Modeling and simulation of the endogenous CYP3A induction marker 4β-hydroxycholesterol during enasidenib treatment.

BACKGROUND: Enasidenib (IDHIFA(®), AG-221) is a first-in-class, targeted inhibitor of mutant IDH2 proteins for treatment of relapsed or refractory acute myeloid leukemia. This was a Phase I/II study evaluating safety, efficacy, and pharmacokinetics/pharmacodynamics (PK/PD) of orally administered enasidenib in subjects with advanced hematologic malignancies with an IDH2 mutation.

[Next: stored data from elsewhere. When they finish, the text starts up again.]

Definition daysFromCivil (y m d : Z) : Z :=
  let y' := if decide (m ≤ 2) then y - 1 else y in
  let era := y' `div` 400 in
  let yoe := y' - era * 400 in
  let doy := (153 * (m + (if decide (2 < m) then -3 else 9)) + 2) `div` 5 + d - 1 in
  let doe := yoe * 365 + yoe `div` 4 - yoe `div` 100 + doy in
  era * 146097 + doe - 719468.

Definition isoTime (s : string) : option Z :=
  if decide (String.length s = 10%nat ∧ String.get 4 s = Some "-"%char
             ∧ String.get 7 s = Some "-"%char) then
    y ← digits 0 (String.substring 0 4 s);
    m ← digits 0 (String.substring 5 2 s);
    d ← digits 0 (String.substring 8 2 s);
    if decide (1 ≤ m ≤ 12 ∧ 1 ≤ d ≤ 31) then Some (daysFromCivil y m d * 86400000)
    else None
  else None.

Definition codeUnitCompare (a b : string) : Z :=
  match String.compare a b with Lt => -1 | Eq => 0 | Gt => 1 end.

#[export] Instance host : Host :=
  {| getTime := isoTime; localeCompare := codeUnitCompare |}.

End IsoHost.

(** ** Application state *)

(** A comment or a guestbook entry. *)
Record Entry := { name : string; message : string; createdAt : string }.

(** The slices kept in [localStorage] by [useLocalStorage]. *)
Record Persisted := {
  songs : list Song;
  liked : gmap Z bool;
  guestbook : list Entry;
  comments : gmap string (list Entry);
  privateUnlocked : bool;
  sortMode : string;
}.

Definition defaults : Persisted :=
  {| songs := SEED_SONGS; liked := ∅; guestbook := []; comments := ∅;
     privateUnlocked := false; sortMode := "newest" |}.

(** The fields of a bulk import that passed their type check. *)
Record Patch := {
  p_songs : option (list Song);
  p_liked : option (gmap Z bool);
  p_comments : option (gmap string (list Entry));
  p_guestbook : option (list Entry);
  p_privateUnlocked : option bool;
  p_sortMode : option string;
}.

Definition applyPatch (p : Patch) (d : Persisted) : Persisted :=
  {| songs := default (songs d) (p_songs p);
     liked := default (liked d) (p_liked p);
     guestbook := default (guestbook d) (p_guestbook p);
     comments := default (comments d) (p_comments p);
     privateUnlocked := default (privateUnlocked d) (p_privateUnlocked p);
     sortMode := default (sortMode d) (p_sortMode p) |}.

Definition NO_AUDIO : string :=
  "No audio attached for this song yet. Open the song and add an MP3/WAV URL or upload a file.".

(** ** The queue-based player of [src/App.tsx] *)
Module App.

Record State := {
  path : string;
  query : string;
  store : Persisted;
  (* player state *)
  queue : list Z;
  queueIndex : option Z;
  isPlaying : bool;
  (* MiniPlayer: the refs and the audio element's source *)
  prevIdRef : option Z;
  prevUrlRef : option string;
  audioSrc : string;
  (* the notices raised with [alert], newest first *)
  alerts : list string;
}.

Definition setPath (v : string) (s : State) : State :=
  {| path := v; query := query s; store := store s; queue := queue s;
     queueIndex := queueIndex s; isPlaying := isPlaying s;
     prevIdRef := prevIdRef s; prevUrlRef := prevUrlRef s;
     audioSrc := audioSrc s; alerts := alerts s |}.

Definition setQuery (v : string) (s : State) : State :=
  {| path := path s; query := v; store := store s; queue := queue s;
     queueIndex := queueIndex s; isPlaying := isPlaying s;
     prevIdRef := prevIdRef s; prevUrlRef := prevUrlRef s;
     audioSrc := audioSrc s; alerts := alerts s |}.

Definition setStore (v : Persisted) (s : State) : State :=
  {| path := path s; query := query s; store := v; queue := queue s;
     queueIndex := queueIndex s; isPlaying := isPlaying s;
     prevIdRef := prevIdRef s; prevUrlRef := prevUrlRef s;
     audioSrc := audioSrc s; alerts := alerts s |}.

Definition setQueue (v : list Z) (s : State) : State :=
  {| path := path s; query := query s; store := store s; queue := v;
     queueIndex := queueIndex s; isPlaying := isPlaying s;
     prevIdRef := prevIdRef s; prevUrlRef := prevUrlRef s;
     audioSrc := audioSrc s; alerts := alerts s |}.

Definition setQueueIndex (v : option Z) (s : State) : State :=
  {| path := path s; query := query s; store := store s; queue := queue s;
     queueIndex := v; isPlaying := isPlaying s;
     prevIdRef := prevIdRef s; prevUrlRef := prevUrlRef s;
     audioSrc := audioSrc s; alerts := alerts s |}.

Definition setIsPlaying (v : bool) (s : State) : State :=
  {| path := path s; query := query s; store := store s; queue := queue s;
     queueIndex := queueIndex s; isPlaying := v;
     prevIdRef := prevIdRef s; prevUrlRef := prevUrlRef s;
     audioSrc := audioSrc s; alerts := alerts s |}.

(** [prevIdRef.current = id; prevUrlRef.current = url; audio.src = url] *)
Definition loadTrack (i : option Z) (url : string) (s : State) : State :=
  {| path := path s; query := query s; store := store s; queue := queue s;
     queueIndex := queueIndex s; isPlaying := isPlaying s;
     prevIdRef := i; prevUrlRef := Some url;
     audioSrc := url; alerts := alerts s |}.

Definition alert (msg : string) (s : State) : State :=
  {| path := path s; query := query s; store := store s; queue := queue s;
     queueIndex := queueIndex s; isPlaying := isPlaying s;
     prevIdRef := prevIdRef s; prevUrlRef := prevUrlRef s;
     audioSrc := audioSrc s; alerts := msg :: alerts s |}.

(** Setters of the persisted slices. *)
Definition setSongs (v : list Song) (s : State) : State :=
  let d := store s in
  setStore {| songs := v; liked := liked d; guestbook := guestbook d;
              comments := comments d; privateUnlocked := privateUnlocked d;
              sortMode := sortMode d |} s.

Definition setLiked (v : gmap Z bool) (s : State) : State :=
  let d := store s in
  setStore {| songs := songs d; liked := v; guestbook := guestbook d;
              comments := comments d; privateUnlocked := privateUnlocked d;
              sortMode := sortMode d |} s.

Definition setGuestbook (v : list Entry) (s : State) : State :=
  let d := store s in
  setStore {| songs := songs d; liked := liked d; guestbook := v;
              comments := comments d; privateUnlocked := privateUnlocked d;
              sortMode := sortMode d |} s.

Definition setComments (v : gmap string (list Entry)) (s : State) : State :=
  let d := store s in
  setStore {| songs := songs d; liked := liked d; guestbook := guestbook d;
              comments := v; privateUnlocked := privateUnlocked d;
              sortMode := sortMode d |} s.

Definition setPrivateUnlocked (v : bool) (s : State) : State :=
  let d := store s in
  setStore {| songs := songs d; liked := liked d; guestbook := guestbook d;
              comments := comments d; privateUnlocked := v;
              sortMode := sortMode d |} s.

Definition setSortMode (v : string) (s : State) : State :=
  let d := store s in
  setStore {| songs := songs d; liked := liked d; guestbook := guestbook d;
              comments := comments d; privateUnlocked := privateUnlocked d;
              sortMode := v |} s.

Section handlers.
Context {host : Host}.

(** The memoised visible list of the current render. *)
Definition visible (s : State) : list Song :=
  let d := store s in
  visibleSongs (songs d) (query s) (path s) (privateUnlocked d) (sortMode d)
    (liked d).

(** [songs.find((s) => s.id === i) || null] *)
Definition findById (l : list Song) (i : Z) : option Song :=
  snd <$> list_find (λ x, id x = i) l.

Definition findBySlug (l : list Song) (g : string) : option Song :=
  snd <$> list_find (λ x, slug x = g) l.

Definition isSongPath (p : string) : bool := JsString.startsWith p "/song/".

(** [path.replace("/song/", "")] on a path that starts with the prefix. *)
Definition routeSong (s : State) : option Song :=
  if isSongPath (path s) then
    findBySlug (songs (store s))
      (String.substring 6 (String.length (path s) - 6) (path s))
  else None.

(** Current song derived from the queue. *)
Definition currentSong (s : State) : option Song :=
  i ← queueIndex s;
  match JsArray.at_index (queue s) i with
  | Some x => findById (songs (store s)) x
  | None => None
  end.

(** [navigate(to)] writes the hash of the location and the path. *)
Definition navigate (to : string) (s : State) : State := setPath to s.

(** [setPath(window.location.hash.replace(/^#/, "") || "/")] *)
Definition readHash (hash : string) (s : State) : State :=
  let h := match hash with
           | String "#" rest => rest
           | _ => hash
           end in
  setPath (if JsString.truthy h then h else "/") s.

(** Start playback for a given song, snapshotting the current visible
    list as the queue. *)
Definition playBySong (song : Song) (s : State) : State :=
  let newQueue := map id (visible s) in
  let startIndex := JsArray.indexOf newQueue (id song) in
  if decide (startIndex = -1) then s
  else
    let s1 := setIsPlaying true (setQueueIndex (Some startIndex) (setQueue newQueue s)) in
    if negb (isSongPath (path s)) then navigate ("/song/" +:+ slug song) s1 else s1.

(** Start playback of the entire visible list. *)
Definition playAllVisible (s : State) : State :=
  match visible s with
  | [] => s
  | _ :: _ =>
      let ids := map id (visible s) in
      let s1 := setIsPlaying true (setQueueIndex (Some 0) (setQueue ids s)) in
      match head ids ≫= findById (songs (store s)) with
      | Some first =>
          if negb (isSongPath (path s)) then navigate ("/song/" +:+ slug first) s1
          else s1
      | None => s1
      end
  end.

(** [setSongs((prev) => prev.map((s) => (s.id === id ? { ...s, ...patch } : s)))]
    with the patch [{ audioUrl: url }] of the song detail page. *)
Definition updateSong (i : Z) (url : string) (s : State) : State :=
  setSongs
    (map (λ x, if decide (id x = i) then withAudioUrl url x else x)
       (songs (store s))) s.

(** Queue stepping:
    [if (!queue.length || queueIndex == null) return;
     setQueueIndex((queueIndex + dir + queue.length) % queue.length)];
    [%] is the remainder of JavaScript, truncated towards zero. *)
Definition stepQueue (dir : Z) (s : State) : State :=
  match queue s, queueIndex s with
  | [], _ | _, None => s
  | _ :: _, Some i =>
      let len := Z.of_nat (length (queue s)) in
      setQueueIndex (Some ((i + dir + len) `rem` len)) s
  end.

Definition stopPlayback (s : State) : State := setIsPlaying false s.

(** [!currentSong?.audioUrl] *)
Definition hasAudio (s : State) : bool :=
  match currentSong s with
  | Some x => JsString.truthy (audioUrl x)
  | None => false
  end.

(** The play/pause button of the MiniPlayer; [paused] is what the audio
    element reports. *)
Definition togglePlay (paused : bool) (s : State) : State :=
  if negb (hasAudio s) then alert NO_AUDIO s
  else if paused then setIsPlaying true s
  else setIsPlaying false s.

(** The effect of the MiniPlayer: (re)load only when the track changed.
    With a source, [audio.play()] is called and its promise settles
    later (event [PlaySettled]). *)
Definition trackEffect (s : State) : State :=
  let i := id <$> currentSong s in
  let url := default "" (audioUrl <$> currentSong s) in
  if decide (i ≠ prevIdRef s ∨ Some url ≠ prevUrlRef s) then
    let s1 := loadTrack i url s in
    if JsString.truthy url then s1 else setIsPlaying false s1
  else s.

(** [setLiked((prev) => ({ ...prev, [id]: !prev[id] }))] *)
Definition toggleLike (i : Z) (s : State) : State :=
  let m := liked (store s) in
  setLiked (<[i := negb (default false (m !! i))]> m) s.

(** Posting a comment on the song detail page. *)
Definition postComment (e : Entry) (s : State) : State :=
  match routeSong s with
  | Some song =>
      let m := comments (store s) in
      setComments (<[slug song := e :: default [] (m !! slug song)]> m) s
  | None => s
  end.

Inductive Event :=
  | SetQuery (q : string)
  | Navigate (to : string)
  | HashChange (hash : string)
  | SetSortMode (m : string)
  | ToggleLike (i : Z)
  | Unlock (pw : string)
  | UpdateSong (i : Z) (url : string)
  | PostComment (e : Entry)
  | SignGuestbook (e : Entry)
  | ImportPatch (p : Patch)
  | ClearAll
  | PlaySong (song : Song)
  | PlayAll
  | StepPrev
  | StepNext
  | Ended
  | TogglePlay (paused : bool)
  | Stop
  | PlaySettled (ok : bool).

METHODS: Blood samples for PK and PD assessment were collected. A semi-mechanistic nonlinear mixed effect PK/PD model was successfully developed to characterize enasidenib plasma PK and to assess enasidenib-induced CYP3A activity. RESULTS: The PK model showed that enasidenib plasma concentrations were adequately described by a one-compartment model with first-order absorption and elimination; the PD model showed a high capacity to induce CYP3A (E(max)=7.36) and a high enasidenib plasma concentration to produce half of maximum CYP3A induction (EC(50) =31,400 ng/mL). Monte Carlo simulations based on the final PK/PD model showed that at 100 mg once daily dose there was significant drug accumulation and a maximum of three-fold CYP3A induction after multiple doses. Although the EC(50) value for CYP3A induction by enasidenib is high, CYP3A induction was observed due to significant drug accumulation. CONCLUSION: CYP3A induction following enasidenib dosing should be considered when prescribing concomitant medication metabolized via this pathway.